Impact des lignes THT : RTE se défend

Le 28 octobre dernier, le Tribunal de Grande Instance de Tulle condamnait RTE à payer au Groupement Agricole d’Exploitation en Commun (GAEC) Marcouyoux de Latronche en Corrèze,  la somme de 390 000 Euros à titre de dommages-intérêts compensatoires de ses préjudices. Une décision liée au surplomb de cet élevage par une ligne Très Haute Tension. RTE a décidé aussitôt d’interjeter appel de cette décision.

Face à l’échos qu’en ont fait les médias, dont Enerzine, RTE tient à préciser sa position.

"Des problèmes de gêne, rencontrés exceptionnellement par certains élevages, peuvent être dus aux courants électriques parasites, phénomènes physiques bien connus", explique RTE.

"Les « courants électriques parasites » ou « courants de fuite » sont des courants électriques qui circulent dans des structures métalliques non prévues à cet effet. Ils peuvent parfois s’observer dans certaines exploitations agricoles, où les structures métalliques de grandes dimensions (charpentes, barrières, mangeoires,…) favorisent leur circulation."

RTE souligne que "contrairement à ce qui a pu être affirmé, ces phénomènes ne doivent pas être confondus avec les champs magnétiques. Depuis de nombreuses années, RTE a engagé sur les courants électriques parasites de multiples actions en lien avec la profession agricole permettant de résoudre ces problèmes de gêne, dans les rares cas où ils se produisent."

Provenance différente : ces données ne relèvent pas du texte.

(* ===== verification/K8sLog.v ===== *)
(** * What the Kubernetes backend asks of the cluster

    A client that writes down every call that changes a cluster or runs a command
    in it.  It needs nothing of the API server: what is said of the calls holds
    whatever it answers.  Then a small cluster, for closed examples. *)

From S2P Require Export K8sMgr Emits.
Local Open Scope string_scope.
Local Open Scope list_scope.
Local Open Scope Z_scope.
Local Open Scope kat_scope.

(** ** The log *)

Inductive call : Type :=
| CreateNamespace (n : Namespace) | DeleteNamespace (name : string)
| CreateSecret (namespace : string) (s : Secret)
| CreateConfigMap (namespace : string) (c : ConfigMap) | DeleteConfigMap (namespace name : string)
| CreateDeployment (namespace : string) (d : Deployment) | DeleteDeployment (namespace name : string)
| CreateNetwork (namespace : string) (n : Network) | DeleteNetwork (namespace name : string)
| RunIn (r : execRequest).

#[export] Instance traced {W} `{K : KubeClient W} : KubeClient (W * list call) := {
  NamespaceCreate n := logged (CreateNamespace n) (NamespaceCreate n);
  NamespaceDelete n := logged (DeleteNamespace n) (NamespaceDelete n);
  NamespaceList sel := silent (NamespaceList sel);
  NamespaceWatch sel := silent (NamespaceWatch sel);
  SecretCreate ns s := logged (CreateSecret ns s) (SecretCreate ns s);
  SecretWatch ns sel := silent (SecretWatch ns sel);
  ConfigMapCreate ns c := logged (CreateConfigMap ns c) (ConfigMapCreate ns c);
  ConfigMapDelete ns n := logged (DeleteConfigMap ns n) (ConfigMapDelete ns n);
  DeploymentCreate ns d := logged (CreateDeployment ns d) (DeploymentCreate ns d);
  DeploymentDelete ns n := logged (DeleteDeployment ns n) (DeploymentDelete ns n);
  PodList ns sel := silent (PodList ns sel);
  PodWatch ns := silent (PodWatch ns);
  PodEvents w := silent (PodEvents w);
  NetworkList ns sel := silent (NetworkList ns sel);
  NetworkCreate ns n := logged (CreateNetwork ns n) (NetworkCreate ns n);
  NetworkDelete ns n := logged (DeleteNetwork ns n) (NetworkDelete ns n);
  NewExecutor r := silent (NewExecutor r);
  StreamWithContext r i := logged (RunIn r) (StreamWithContext r i);
  ServerVersion := silent ServerVersion;
  StatusCode := StatusCode;
  CodeExitError := CodeExitError
}.

(** The calls of the client that logs, unfolded. *)
Ltac open_calls :=
  cbn [NamespaceCreate NamespaceDelete NamespaceList NamespaceWatch SecretCreate SecretWatch ConfigMapCreate
       ConfigMapDelete DeploymentCreate DeploymentDelete PodList PodWatch PodEvents NetworkList NetworkCreate
       NetworkDelete NewExecutor StreamWithContext ServerVersion StatusCode CodeExitError traced].

Ltac one_call := open_calls; first [apply emits_logged | apply emits_silent]; [try done ..].

(** What a label can say: letters, digits, dashes, underscores and dots. *)
Definition label_char (c : ascii) : bool :=
  let b := zb c in
  (48 <=? b) && (b <=? 57) || (65 <=? b) && (b <=? 90) || (97 <=? b) && (b <=? 122) || (b =? 45) || (b =? 46) || (b =? 95).
Definition label_value (s : string) : Prop := forallb label_char (string_bytes s) = true.

(** What the API server promises of a listing: its objects are in the namespace
    asked for, what their labels say is what a label can say, and those selected by a
    name carry it. *)
Class NamespacedLists (W : Type) `{K : KubeClient W} : Prop := {
  labelled_pods ns sel w w' pods : PodList ns sel w = (w', Ok pods) → Forall (fun p => label_value (podLabel p)) pods;
  selected_pods ns name w w' pods : name ≠ "" → label_value name →
    PodList ns (ObjectSelector name) w = (w', Ok pods) → Forall (fun p => podLabel p = name) pods;
  listed_pods ns sel w w' pods : PodList ns sel w = (w', Ok pods) → Forall (fun p => p.(pNamespace) = ns) pods;
  listed_networks ns sel w w' networks :
    NetworkList ns sel w = (w', Ok networks) → Forall (fun n => n.(nNamespace) = ns) networks
}.

(** ** Calls of the client *)

Section world.
Context {W : Type} `{K : KubeClient W}.
Local Notation wlog := (snd : W * list call → list call).

Lemma emits_translated {A} P (m : M (W * list call) goerror A) (Q : A → Prop) :
  emits wlog P m Q → emits wlog P (translated m) Q.
Proof.
  intros Hm s. destruct (Hm s) as (l & Hl & HP & HQ). exists l. unfold translated.
  destruct (m s) as [s' [a|e]]; cbn in *; naive_solver.
Qed.

Lemma emits_swallowed {A} P (m : M (W * list call) goerror A) (Q : A → Prop) :
  emits wlog P m Q → emits wlog P (swallowed m) (fun _ => True).
Proof.
  intros Hm s. destruct (Hm s) as (l & Hl & HP & HQ). exists l. unfold swallowed.
  destruct (m s) as [s' [a|e]]; cbn in *; [naive_solver|]. destruct (isAPIException e); naive_solver.
Qed.

Lemma emits_const {A} P (r : result goerror A) : emits wlog P (fun w => (w, r)) (fun _ => True).
Proof. intros s. exists []. rewrite app_nil_r. naive_solver. Qed.

(** *** Listings *)

Lemma emits_targetNamespaces P labHash : labHash ≠ "" →
  emits wlog P (targetNamespaces labHash) (fun l => l = [labHash]).
Proof. intros Hh. unfold targetNamespaces. apply String.eqb_neq in Hh as ->. by apply emits_ret. Qed.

"Dans les bâtiments d’élevage, en particulier, les équipements électriques ou électroniques sont nombreux, générant potentiellement des courants de fuite. Ces bâtiments sont également constitués de masses et structures métalliques importantes exposés aux intempéries, à l’humidité, aux poussières, aux chocs et à la corrosion (notamment par les lisiers, les aliments, les engrais), ce qui accélère leur vieillissement et dégrade leurs raccordements à la terre."

"En toute hypothèse, les courants parasites sont très en deçà des seuils de risque d’électrisation, et n’ont rien à voir avec les champs magnétiques."

"Ces courants peuvent être éliminés par des mesures simples : la mise à la terre appropriée des structures métalliques (abreuvoirs, barrières, salles de traite, etc…) ou le respect des normes électriques en vigueur pour la construction des bâtiments permettent d’éviter leur apparition."

"RTE propose depuis de nombreuses années à tous les agriculteurs qui le souhaitent un diagnostic technique pour déterminer la nature des courant électriques qui pourraient apparaître dans une exploitation. Cet appui est réalisé par le Groupe Permanent de Sécurité Electrique, constitué, sous l’égide du Ministère de l’Agriculture et de la Pêche, des représentants de la profession agricole et de vétérinaires. Depuis sa création en 1999, le GPSE est intervenu à de nombreuses reprises à la demande d’exploitants. Les diagnostics ont nécessité une intervention plus approfondie dans une dizaine de cas afin de résoudre les problèmes de gêne."

"Dans le cas du GAEC Marcouyoux, une telle intervention a été proposée à plusieurs reprises afin d’établir un diagnostic complet de l’exploitation (diagnostic électrique, sanitaire et zootechnique), mais elle a été refusée par l’exploitant."

"Afin d’approfondir la connaissance en la matière, RTE et les professionnels agricoles ont engagé depuis plusieurs années un programme d’études spécifique au sein de la ferme expérimentale d’AgroParisTech (située à Paris-Grignon-Plaisir dans les Yvelines).

RTE rappelle qu’il est "un partenaire de la profession agricole via notamment une convention avec l’Assemblée Permanente des Chambres d’Agriculture (A.P.C.A.), signée en 2005."